__INPUT FOR THIS TASK__.

Lemma call_run n label t rest p s g k r :
  Forall (λ c, not_quote c = true) label → prices_ok t →
  (∀ p', run (rseq rest) p' s (body_caps (S n) t ((n, label) :: g)) k = Some r) →
  run (rseq (tier_head n ++ bodyPat (S n) ++ RLit (js ")") :: rest)) p (tier_call label t ++ s) g k = Some r.
Proof.
  intros Hl Ht Hr. unfold tier_call. rewrite <- !app_assoc.
  destruct (label_run n label (bodyPat (S n) ++ RLit (js ")") :: rest) p
    (buildTierBodyExpr t ++ js ")" ++ s) g k) as [p' ->]; [done|].
  rewrite rseq_cons, ws_run; [|apply blank|by rewrite body_text|].
  - apply body_run; [done|done| |].
    + intros p1 c t1 g1 Hc _. rewrite rseq_cons. apply run_lit_fail, starts_cons_ne.
      intros ->. done.
    + intros p1. rewrite rseq_cons, run_lit_app. apply Hr.
  - intros p1 c t' g' Hc. unfold bodyPat. rewrite <- !app_assoc, rseq_app. by apply price_no_ws.
Qed.

End Calls.

(** ** Conditions *)

(** The text of a value that a condition can be compared with. *)
Definition cond_numeral (x : jsstr) : Prop := x ≠ [] ∧ Forall (λ c, cond_char c = true) x.

Record condition_ok (c : TierConditionInput) : Prop := {
  co_text : cond_numeral (value_text (tc_value c));
  co_value : tc_value c = NumberValue (str_to_num (value_text (tc_value c)));
}.

Lemma cond_char_num c : cond_char c = true → num_char c = true.
Proof.
  unfold cond_char, num_char. intros H. apply orb_true_iff in H as [-> |H]; [done|].
  apply orb_true_iff. right. apply bool_decide_eq_true in H. apply bool_decide_eq_true. set_solver.
Qed.

Lemma cond_char_facts c : cond_char c = true → is_ws c = false ∧ c ≠ 38 ∧ c ≠ 63 ∧ c ≠ 61 ∧ c ≠ 41.
Proof.
  intros H. pose proof (num_char_facts c (cond_char_num c H)) as Hf. split_and!; try tauto.
  intros ->. done.
Qed.

Section Conditions.
Context {X : Type}.
Implicit Types (k : cont X) (p : option N) (s : jsstr) (g : caps).

Lemma var_run v p s g k : run var_re p (var_text v ++ s) g k = k (lastc p (var_text v)) s g.
Proof. destruct v; unfold var_re; cbn [ralt var_text]; rewrite !run_alt; lits; by destruct (k _ s g). Qed.
(** The text does not depend on what is lost. *)
Lemma saved_text ts : generateExprFromVisualConfig (Some (saved_config ts)) = generateExprFromVisualConfig (Some ts).
Proof.
  assert (∀ i l, tier_parts i (saved_from i l) = tier_parts i l) as Hp.
  { intros i l. revert i. induction l as [|t l IH]; intros i; [done|]. cbn [saved_from tier_parts]. rewrite IH. f_equal.
    assert (has_more (saved_from (i + 1) l) = has_more l) as -> by (by destruct l). unfold tier_call. rewrite saved_body.
    change (tier_label (saved_tier _ _ t)) with (str_or (tier_label t) (js "tier_" ++ dec (N.of_nat (i + 1)))).
    rewrite str_or_idem by done. destruct (has_more l); [|by rewrite !andb_false_r].
    change (tier_conditions (saved_tier _ _ t)) with (filled (tier_conditions t)). by rewrite filled_condition. }
  destruct ts as [|t [|t' l]]; [done| |].
  - unfold saved_config, generateExprFromVisualConfig, tier_call. rewrite saved_body.
    change (tier_label (saved_tier _ _ t)) with (str_or (tier_label t) (js "default")).
    change (tier_conditions (saved_tier _ _ t)) with (filled (tier_conditions t)).
    by rewrite str_or_idem, filled_condition.
  - unfold saved_config. pose proof (Hp 0%nat (t :: t' :: l)) as E. cbn [saved_from] in E |- *.
    unfold generateExprFromVisualConfig. by rewrite E.
Qed.

Lemma saved_length ts : length (saved_config ts) = length ts.
Proof.
  assert (∀ i l, length (saved_from i l) = length l) as Hl.
  { intros i l. revert i. induction l as [|t l IH]; intros i; [done|]. cbn [saved_from length]. by rewrite IH. }
  destruct ts as [|t [|t' l]]; [done|done|]. apply Hl.
Qed.

Lemma saved_same label last t :
  tier_ok t → (last = true → tier_conditions t = []) → saved_tier label last t = t.
Proof.
  intros [Hl Hc _ _ _ Hn] Hlast. rewrite <- Hn at 2. unfold saved_tier. rewrite label_text by done.
  assert ((if last then [] else filled (tier_conditions t)) = tier_conditions t) as ->; [|done].
  destruct last; [by rewrite Hlast|]. apply filterb_all. intros c Hin. rewrite Forall_forall in Hc.
  destruct (Hc c Hin) as [_ ->]. done.
Qed.

(** Nothing is lost of a configuration in order. *)
Lemma saved_in_order ts : config_ok ts → saved_config ts = ts.
Proof.
  intros [H Hs]. assert (∀ i, guards_ok ts → saved_from i ts = ts) as Hf.
  { clear Hs. induction H as [|t l Ht Hl IH]; intros i Hg; [done|]. cbn [saved_from]. destruct l as [|t' l].
    - by rewrite saved_same.
    - destruct Hg as [_ Hg]. by rewrite IH, saved_same. }
  destruct ts as [|t [|t' l]]; [done| |].
  - apply Forall_cons in H as [Ht _]. unfold saved_config. by rewrite saved_same.
  - destruct Hs as [Hg|[? ?]]; [|done]. by apply (Hf 0%nat).
Qed.

(** C25. The tiers that the visual editor writes are read back, up to what is
    not written: tryParseVisualConfig returns the configuration that
    generateExprFromVisualConfig got, in which empty labels are replaced by
    default or tier_n, conditions without a value are left out, the last of
    several tiers has lost its conditions, and the members are those of
    normalizeVisualTier.  This is the same configuration when it is in order.
    The labels are free of quotes, thresholds and prices are numbers that read
    back from their text, and all tiers but the last have a condition. *)
Theorem tier_roundtrip (tiers : VisualConfig) :
  config_ok (saved_config tiers) →
  tryParseVisualConfig (Some (generateExprFromVisualConfig (Some tiers))) = Ok (Some (saved_config tiers)) ∧
  (config_ok tiers → saved_config tiers = tiers).
Proof. intros Hok. split; [|apply saved_in_order]. rewrite <- saved_text. by apply config_back. Qed.

(** The display shows the tiers that the visual editor wrote: for the same
    configurations, parseTiersFromExpr returns every tier in order, with its
    label, its conditions and each of its prices under the field of its
    variable. *)
Theorem display_shows_tiers (tiers : VisualConfig) :
  config_ok tiers →
  parseTiersFromExpr (generateExprFromVisualConfig (Some tiers)) = Ok (map shown_tier tiers).
Proof. apply tiers_displayed. Qed.

(** ** Samples *)

Lemma sample_tiers_ok : config_ok sample_tiers.
Proof.
  assert (∀ l cs i o m r1 r2 r3 r4 r5 r6 r7,
    let t := Tier l cs i o m r1 r2 r3 r4 r5 r6 r7 in
    truthy l && forallb not_quote l && forallb conditionb cs && readableb i && readableb o
      && forallb (λ e, readableb e.2) (tier_vars t) = true →
    normalizeVisualTier (PTier (Some l) (Some cs) (Some i) (Some o) None r1 r2 r3 r4 r5 r6 r7) = t →
    tier_ok t) as Hok.
  { intros l cs i o m r1 r2 r3 r4 r5 r6 r7 t H Hn. bool_to_prop.
    split; [split; [by destruct l|by apply forallb_Forall]| | | | |exact Hn].
    - eapply Forall_impl; [by apply forallb_Forall|]. intros c. apply conditionb_ok.
    - by apply readableb_ok.
    - by apply readableb_ok.
    - eapply Forall_impl; [by apply forallb_Forall|]. intros e. apply readableb_ok. }
  split; [|left; split; [done|reflexivity]].
  apply Forall_cons; split; [apply Hok; vm_compute; reflexivity|].
  apply Forall_cons; split; [apply Hok; vm_compute; reflexivity|]. apply Forall_nil. done.
Qed.

(** The sample with a condition on its last tier. *)
Definition guarded_last : VisualConfig :=
  match sample_tiers with
  | [t; u] => [t; saved_tier [] false (normalizeVisualTier (PTier (Some (tier_label u)) (Some (tier_conditions t))
      (Some (input_unit_cost u)) (Some (output_unit_cost u)) None (cache_read_unit_cost u) (cache_create_unit_cost u)
      (cache_create_1h_unit_cost u) (image_unit_cost u) (image_output_unit_cost u) (audio_input_unit_cost u)
      (audio_output_unit_cost u)))]
  | l => l
  end.

Lemma guarded_last_saved : saved_config guarded_last = sample_tiers.
Proof. vm_compute. reflexivity. Qed.

Lemma tier_roundtrip_witness :
  tryParseVisualConfig (Some (generateExprFromVisualConfig (Some guarded_last))) = Ok (Some sample_tiers) ∧
  tryParseVisualConfig (Some (generateExprFromVisualConfig (Some sample_tiers))) = Ok (Some sample_tiers).
Proof.
  pose proof sample_tiers_ok as Hs. split.
  - destruct (tier_roundtrip guarded_last) as [E _]; [rewrite guarded_last_saved; exact Hs|].
    rewrite guarded_last_saved in E. exact E.
  - destruct (tier_roundtrip sample_tiers) as [E H]; [rewrite saved_in_order by exact Hs; exact Hs|].
    rewrite (H Hs) in E. exact E.
Defined.

Lemma display_shows_tiers_witness :
  parseTiersFromExpr (generateExprFromVisualConfig (Some sample_tiers)) = Ok (map shown_tier sample_tiers).
Proof. apply display_shows_tiers. exact sample_tiers_ok. Defined.
Lemma factor_closed x : rx_match factor_re x ≠ None → ∃ y, x = y ++ js " : 1)".
Proof.
  intros H. destruct (rx_match factor_re x) as [g|] eqn:E; [|done]. unfold rx_match, factor_re in E.
  change [RLit (js "("); ?a; ?b; ?c; ?d; REnd] with ([RLit (js "("); a; b; c] ++ [d; REnd]) in E.
  rewrite rseq_app in E. apply run_lang in E as (y & s & p & g1 & -> & _ & E). exists y. f_equal.
  cbn [rseq] in E. rewrite run_seq in E. cbn [run] in E. unfold run_lit in E.
  destruct (starts_with (js " : 1)") s) eqn:Es; [|done]. apply starts_with_spec in Es as [t ->].
  rewrite drop_app_length in E. destruct t; [by rewrite app_nil_r|done].
Qed.

Lemma not_rule x : part (js " * ") x → rx_match factor_re x = None → is_rule x = Ok false.
Proof.
  intros Hx Hf. pose proof Hx as (Hne & Ht & _). unfold is_rule, tryParseRequestRuleExpr.
  rewrite Ht, truthy_ne by done. cbn [negb].
  assert (splitTopLevelMultiply x = [x]) as ->
    by (apply (multiply_parts [x]); [done|by apply Forall_singleton]).
  cbn [parse_factors]. unfold tryParseRuleGroupFactor. by rewrite Hf.
Qed.

Lemma plain_solid xs : plain_parts xs → solid (join (js " * ") xs).
Proof. intros [Hne Hp _ _ _]. by apply parts_solid. Qed.

(** Nothing is split off an expression without rules. *)
Lemma split_plain xs :
  plain_parts xs →
  splitBillingExprAndRequestRules (join (js " * ") xs) = Ok (join (js " * ") xs, []).
Proof.
  intros Hxs. destruct (plain_solid xs Hxs) as [Hne Ht]. destruct Hxs as [Hx Hp Ho _ _].
  unfold splitBillingExprAndRequestRules. rewrite Ht, truthy_ne, multiply_parts by done. cbn [negb].
  destruct (length xs <=? 1)%nat; [done|].
  assert (partition_parts xs = Ok ([], xs)) as ->; [|done]. clear Hx Hne Ht.
  induction Hp as [|x xs Hx Hp IH]; [done|]. apply Forall_cons in Ho as [Hox Ho]. cbn [partition_parts].
  rewrite not_rule, IH; [done|done|done|by apply factor_open].
Qed.

Lemma not_wrapped_rule xs :
  plain_parts xs → is_rule (js "(" ++ join (js " * ") xs ++ js ")") = Ok false.
Proof.
  intros [_ _ _ (y & c & E & Hc) Hb]. apply not_rule; [by apply mul_part|].
  destruct (rx_match factor_re _) as [g|] eqn:Em; [|done]. exfalso.
  destruct (factor_closed _ ltac:(by rewrite Em)) as [z Ez]. rewrite E in Ez.
  change (js " : 1)") with ((js " : " ++ [49]) ++ js ")") in Ez.
  rewrite !app_assoc in Ez. apply app_inj_tail in Ez as [Ez _].
  by apply app_inj_tail in Ez as [_ ->].
Qed.

Lemma plain_unwrapped xs : plain_parts xs → hasFullOuterParens (join (js " * ") xs) = false.
Proof.
  intros [Hne _ Ho _ _]. unfold hasFullOuterParens. apply andb_false_iff. left. apply andb_false_iff. left.
  destruct Ho as [|x [|x' xs] Hx Ho]; [done|done|].
  change (join (js " * ") (x :: x' :: xs)) with (x ++ js " * " ++ join (js " * ") (x' :: xs)).
  destruct x as [|c x]; [done|]. change (js "(") with [40] in *. cbn in *. by destruct (c =? 40).
Qed.

Lemma combined_or base rules : solid base → str_or (combineBillingExpr base rules) base = combineBillingExpr base rules.
Proof.
  intros [Hne Ht]. unfold combineBillingExpr. rewrite Ht, truthy_ne by done. cbn [negb].
  destruct (truthy (trim rules)); cbn [negb]; [done|]. unfold str_or. by destruct (truthy base).
Qed.

(** An expression with rules, or with none, is split into what was combined. *)
Lemma combined_split xs groups :
  plain_parts xs → Forall faithful_group groups →
  splitBillingExprAndRequestRules (combineBillingExpr (join (js " * ") xs) (buildRequestRuleExpr groups))
  = Ok (join (js " * ") xs, buildRequestRuleExpr groups).
Proof.
  intros Hxs Hg. destruct (plain_solid xs Hxs) as [Hne Ht]. destruct groups as [|g groups].
  - change (buildRequestRuleExpr []) with ([] : jsstr). unfold combineBillingExpr.
    rewrite Ht, truthy_ne by done. cbn [negb trim]. by apply split_plain.
  - apply combine_split; [done|by apply Hxs|done|by apply plain_unwrapped|by apply not_wrapped_rule|done|done].
Qed.

(** With a rule that compares a parameter, the whole expression is taken for
    the base. *)
Lemma combined_unsplit xs groups :
  plain_parts xs → Forall written_group groups → existsb compares groups = true →
  let text := combineBillingExpr (join (js " * ") xs) (buildRequestRuleExpr groups) in
  splitBillingExprAndRequestRules text = Ok (text, []).
Proof.
  intros Hxs Hw Hc. destruct (plain_solid xs Hxs) as [Hne Ht].
  apply combine_unsplit; [done|by apply Hxs|done|by apply not_wrapped_rule|done|done].
Qed.

(** The same for both kinds of rules. *)
Lemma combined_read xs groups :
  plain_parts xs → Forall written_group groups →
  let text := combineBillingExpr (join (js " * ") xs) (buildRequestRuleExpr groups) in
  splitBillingExprAndRequestRules text
  = Ok (if existsb compares groups then (text, []) else (join (js " * ") xs, buildRequestRuleExpr groups)).
Proof.
  intros Hxs Hw text. destruct (existsb compares groups) eqn:Hc; [by apply combined_unsplit|].
  destruct groups as [|g groups]; [by apply combined_split|].
  destruct (plain_solid xs Hxs) as [Hne Ht].
  apply combine_split_written; [done|by apply Hxs|done|by apply plain_unwrapped|by apply not_wrapped_rule|done|done|done].
Qed.
(* ===== verification/TierEditor.v ===== *)
(** * The editor of tiered prices

    Model of the state of the component TieredPricingEditor in
    src/web/default/src/features/system-settings/models/tiered-pricing-editor.tsx:
    its state, the values it gets from and publishes to the form around it,
    its event handlers and its effects.

    React runs the effects of a component in their order after a rendering,
    each with the values of that rendering; what they set is the state of the
    next rendering.  An effect runs after the first rendering and whenever one
    of its dependencies has changed.  The two effects that publish only
    compare and set, so running them after every rendering is the same. *)
From S2P Require Import Prelude JsString JsNumber Regex JsValue BillingRules BillingRuleFacts TierExpr TierFacts TierRoundtrip TierSplit.

Open Scope N_scope.

(** ** State *)

Inductive EditorMode := Visual | Raw.

(** The properties of the component; [modelName] may be missing. *)
Record editor_props := Props {
  modelName : option jsstr;
  currentExpr : jsstr;
  currentRequestRuleExpr : jsstr;
}.

Record editor := Editor {
  editorMode : EditorMode;
  visualConfig : option VisualConfig;
  rawExpr : jsstr;
  requestRuleGroups : list RequestRuleGroup;
  initRef : bool;
}.
(* ===== verification/PriceProps.v ===== *)
(** * Properties of displayed prices

    The smallest ratio of a group, prices by resolution, the summary of dynamic
    prices of a saved expression, and the cost of video models. *)
From S2P Require Import Prelude JsString JsNumber Regex JsValue JsFixed Currency CurrencyFacts BillingRules BillingRuleFacts TierExpr TierFacts TierRoundtrip TierSplit TierEditor Prices.
From Stdlib Require Import SpecFloat.

Open Scope N_scope.

(** ** The smallest ratio *)

Lemma rank_inj x y : rank x = rank y → num_truthy x = true → x = y.
Proof.
  destruct x as [[]|[]| |[] m e], y as [[]|[]| |[] m' e']; cbn; intros E Hx; try done;
    injection E; intros; f_equal; lia.
Qed.

Lemma num_antisym x y :
  is_nan x = false → is_nan y = false → num_truthy x = true → nltb x y = false → nltb y x = false → x = y.
Proof.
  intros Hx Hy Ht H1 H2. apply rank_inj; [|done].
  assert (∃ a, rank x = Some a) as [a Ea] by (destruct x as [[]|[]| |[]]; try done; by eexists).
  assert (∃ b, rank y = Some b) as [b Eb] by (destruct y as [[]|[]| |[]]; try done; by eexists).
  rewrite Ea, Eb. f_equal. apply not_true_iff_false in H1. apply not_true_iff_false in H2. rewrite nltb_rank in H1, H2.
  assert (¬ rank_lt a b) as Ha by (intros ?; apply H1; by exists a, b).
  assert (¬ rank_lt b a) as Hb by (intros ?; apply H2; by exists b, a).
  unfold rank_lt in *. destruct a as [[a1 a2] a3], b as [[b1 b2] b3]. cbn in *.
  assert (a1 = b1) by lia. assert (a2 = b2) by lia. assert (a3 = b3) by lia. by subst.
Qed.

Lemma nltb_not_nan x y : nltb x y = true → is_nan x = false ∧ is_nan y = false.
Proof. by destruct x as [| | |[]], y as [| | |[]]. Qed.

(** What the loop returns: not NaN, at most every ratio, and a ratio or the
    number it starts with. *)
Lemma min_ratio_loop rs gs acc :
  is_nan acc = false →
  let m := fold_left (smaller_ratio rs) gs acc in
  is_nan m = false ∧ nltb acc m = false ∧
  (∀ g r, g ∈ gs → member_of g rs = Some r → nltb r m = false) ∧
  (m = acc ∨ ∃ g, g ∈ gs ∧ member_of g rs = Some m).
Proof.
  revert acc. induction gs as [|g gs IH]; intros acc Ha; cbn [fold_left].
  - split_and!; [done|apply nltb_irrefl|by intros g r H%elem_of_nil|by left].
  - set (acc' := smaller_ratio rs acc g).
    assert (is_nan acc' = false ∧ nltb acc acc' = false ∧ (∀ r, member_of g rs = Some r → nltb r acc' = false) ∧
      (acc' = acc ∨ member_of g rs = Some acc')) as (Hn & Hl & Hr & Hc).
    { unfold acc', smaller_ratio. destruct (member_of g rs) as [r|]; [|split_and!; try done; [apply nltb_irrefl|by left]].
      destruct (nltb r acc) eqn:E.
      - split_and!; [by apply nltb_not_nan in E as [E _]|by apply nltb_asym|intros ? [= <-]; apply nltb_irrefl|by right].
      - split_and!; [done|apply nltb_irrefl|by intros ? [= <-]|by left]. }
    destruct (IH acc' Hn) as (H1 & H2 & H3 & H4). set (m := fold_left (smaller_ratio rs) gs acc') in *.
    split_and!.
    + done.
    + by apply (not_lt_trans m acc').
    + intros g' r [-> |Hg]%elem_of_cons Er; [|by apply (H3 g')]. apply (not_lt_trans m acc'); auto.
    + destruct H4 as [-> |(g' & Hg & Eg)]; [destruct Hc as [-> |Hc]; [by left|]|].
      * right. exists g. split; [by left|done].
      * right. exists g'. split; [by right|done].
Qed.

(** A group with the smallest ratio among the enabled ones. *)
Definition cheapest (gs : list jsstr) (rs : ratios) (g : jsstr) (r : num) : Prop :=
  g ∈ gs ∧ member_of g rs = Some r ∧ (∀ g' r', g' ∈ gs → member_of g' rs = Some r' → nltb r' r = false).

Lemma same_number x r :
  is_nan x = false → is_finite r = true → nltb r x = false → nltb x r = false →
  neqb x r = true ∧ (num_truthy r = true → x = r).
Proof.
  intros Hx Hr H1 H2. assert (num_truthy r = true → x = r) as Ht.
  { intros Ht. symmetry. apply num_antisym; [by destruct r|done..]. }
  split; [|done]. destruct (num_truthy r) eqn:Er.
  - rewrite (Ht eq_refl). destruct r as [|[]| |[]]; try done; cbn; unfold neqb, SFeqb; cbn; by rewrite Z.compare_refl, Pos.compare_cont_refl.
  - destruct r as [s| | |]; try done. by destruct x as [|[]| |[]].
Qed.

(** The smallest ratio is that of the cheapest group, or a zero of another
    sign. *)
Lemma min_ratio_cheapest gs rs g r :
  cheapest gs rs g r → is_finite r = true →
  let m := fold_left (smaller_ratio rs) gs nInf in
  neqb m r = true ∧ (num_truthy r = true → m = r) ∧ getMinGroupRatio gs rs = m ∧ gs ≠ [].
Proof.
  intros (Hg & Hr & Hmin) Hf m. assert (gs ≠ []) as Hne by (by destruct gs; [apply elem_of_nil in Hg|]).
  destruct (min_ratio_loop rs gs nInf eq_refl) as (H1 & _ & H3 & H4). fold m in H1, H3, H4. specialize (H3 g r Hg Hr).
  assert (nltb m r = false ∧ neqb m nInf = false) as [H5 H6].
  { destruct H4 as [E|(g' & Hg' & Er')]; [rewrite E in H3; by destruct r as [| | |[]]|].
    pose proof (Hmin g' m Hg' Er') as H5. split; [done|]. destruct m as [|[]| |[]]; try done. by destruct r as [| | |[]]. }
  destruct (same_number m r H1 Hf H3 H5) as [H7 H8]. split_and!; [done|done| |done].
  unfold getMinGroupRatio. destruct gs as [|g0 gs]; [done|]. fold m. by rewrite H6.
Qed.

(** C13. The price on a model's card is the price of its cheapest group: where
    the smallest ratio among the enabled groups is that of a group and is
    finite, the card multiplies by that ratio (of prices per token, per request,
    by resolution and dynamic ones).  If the ratio is not zero, the card shows
    what the row of the group shows, for every kind of price, unit and recharge
    rate.  If it is zero, the card shows a price multiplied by zero while the row
    of the group shows the price without any ratio. *)
Theorem cheapest_group_shown `{NumberApi} `{LocaleOrder} (store : option StoredCurrency) (model : PricedModel) gs rs g r :
  enable_groups model = Some gs → group_ratio model = Some rs → cheapest gs rs g r → is_finite r = true →
  neqb (min_ratio_of model) r = true ∧ getDynamicDisplayGroupRatio model = min_ratio_of model ∧
  (num_truthy r = true →
   (∀ type unit show priceRate usdRate,
      formatPrice store model type unit show priceRate usdRate
      = formatGroupPrice store model g type unit show priceRate usdRate rs) ∧
   (∀ show priceRate usdRate,
      formatRequestPrice store model show priceRate usdRate
      = formatFixedPrice store model g show priceRate usdRate rs) ∧
   (∀ show priceRate usdRate,
      getVideoResolutionTierPriceEntries store model (TierPriceOptionsOf show priceRate usdRate None)
      = getVideoResolutionTierPriceEntries store model
          (TierPriceOptionsOf show priceRate usdRate (Some (group_ratio_or_one g rs)))) ∧
   (∀ t unit show priceRate usdRate,
      getDynamicPriceEntries store t
        (DynamicOptions unit show priceRate usdRate (Some (getDynamicDisplayGroupRatio model)))
      = getDynamicPriceEntries store t
          (DynamicOptions unit show priceRate usdRate (Some (group_ratio_or_one g rs))))) ∧
  (num_truthy r = false →
   group_ratio_or_one g rs = n1 ∧
   (∀ type unit show priceRate usdRate, neqb (quota_type model) QUOTA_TYPE_REQUEST = false →
      formatPrice store model type unit show priceRate usdRate
      = token_price store model type (min_ratio_of model) unit show priceRate usdRate ∧
      formatGroupPrice store model g type unit show priceRate usdRate rs
      = token_price store model type n1 unit show priceRate usdRate)).
Proof.
  intros Hgs Hrs Hc Hf. destruct (min_ratio_cheapest gs rs g r Hc Hf) as (H1 & H2 & H3 & Hne). destruct Hc as (Hg & Hr & _).
  assert (min_ratio_of model = fold_left (smaller_ratio rs) gs nInf) as Em by (unfold min_ratio_of; by rewrite Hgs, Hrs).
  assert (getDynamicDisplayGroupRatio model = min_ratio_of model) as Ed.
  { unfold getDynamicDisplayGroupRatio, min_ratio_of. rewrite Hgs, Hrs. cbn [from_opt]. rewrite H3. destruct gs; [done|].
    cbn [length Nat.eqb]. destruct (neqb _ nInf) eqn:E; [|done]. destruct (fold_left _ _ _) as [|[]| |[]]; try done. by destruct r. }
  rewrite <- Em in H1, H2. split_and!; [done|done| |].
  - intros Ht. assert (group_ratio_or_one g rs = min_ratio_of model) as Eg.
    { rewrite H2 by done. unfold group_ratio_or_one, num_or. rewrite Hr. cbn [from_opt]. by rewrite Ht. }
    split_and!; intros.
    + unfold formatPrice, formatGroupPrice. by rewrite Eg.
    + unfold formatRequestPrice, formatFixedPrice. by rewrite Eg.
    + unfold getVideoResolutionTierPriceEntries. cbn [tpo_groupRatioMultiplier from_opt]. by rewrite Eg.
    + by rewrite Ed, Eg.
  - intros Ht. assert (group_ratio_or_one g rs = n1) as Eg.
    { unfold group_ratio_or_one, num_or. rewrite Hr. cbn [from_opt]. by rewrite Ht. }
    split; [done|]. intros * Hq. unfold formatPrice, formatGroupPrice. by rewrite Hq, Eg.
Qed.

(** ** Prices by resolution *)

Section Resolutions.
Context `{LocaleOrder}.

Lemma member_of_elem k (o : ratios) x : member_of k o = Some x → k ∈ map fst o.
Proof.
  unfold member_of. intros E. apply fmap_Some in E as ([k' x'] & E & _). apply find_first_Some in E as [Hin E].
  apply bool_decide_eq_true in E. cbn in E. subst. by apply (list_elem_of_fmap_2 fst) in Hin.
Qed.

Lemma price_keys_elem model r :
  r ∈ getVideoResolutionPriceKeys model ↔
  hasRatio (member_of r (from_opt [] (video_resolution_prices model))) = true.
Proof.
  unfold getVideoResolutionPriceKeys. set (prices := from_opt [] _).
  rewrite elem_of_app, sort_by_elem, !filterb_elem, negb_true_iff. split; [tauto|]. intros Hr.
  destruct (includes r VIDEO_RESOLUTION_PRICE_ORDER) eqn:E; [left; split; [by apply includes_elem|done]|].
  right. split; [split; [|done]|done]. destruct (member_of r prices) as [x|] eqn:Ex; [|done].
  by apply member_of_elem in Ex.
Qed.

Lemma price_keys_nodup model :
  NoDup (map fst (from_opt [] (video_resolution_prices model))) → NoDup (getVideoResolutionPriceKeys model).
Proof.
  intros Hn. unfold getVideoResolutionPriceKeys. set (prices := from_opt [] _) in *. apply NoDup_app. split_and!.
  - eapply sublist_NoDup; [|apply filterb_sublist]. concrete.
  - intros r Hr Hx. rewrite sort_by_elem, !filterb_elem in Hx. rewrite filterb_elem in Hr.
    destruct Hx as [[_ Hx] _], Hr as [Hr _]. apply includes_elem in Hr. by rewrite Hr in Hx.
  - rewrite sort_by_Permutation. do 2 (eapply sublist_NoDup; [|apply filterb_sublist]). done.
Qed.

__ABOUT THIS EXERCISE__. Every line from the first entry to the line containing "run (rseq (tier_head" should be transcribed exactly, and nothing beyond it.

__SOLUTION TO THIS PROBLEM__.
Lemma call_run n label t rest p s g k r :
  Forall (λ c, not_quote c = true) label → prices_ok t →
  (∀ p', run (rseq rest) p' s (body_caps (S n) t ((n, label) :: g)) k = Some r) →
  run (rseq (tier_head n ++ bodyPat (S n) ++ RLit (js ")") :: rest)) p (tier_call label t ++ s) g k = Some r.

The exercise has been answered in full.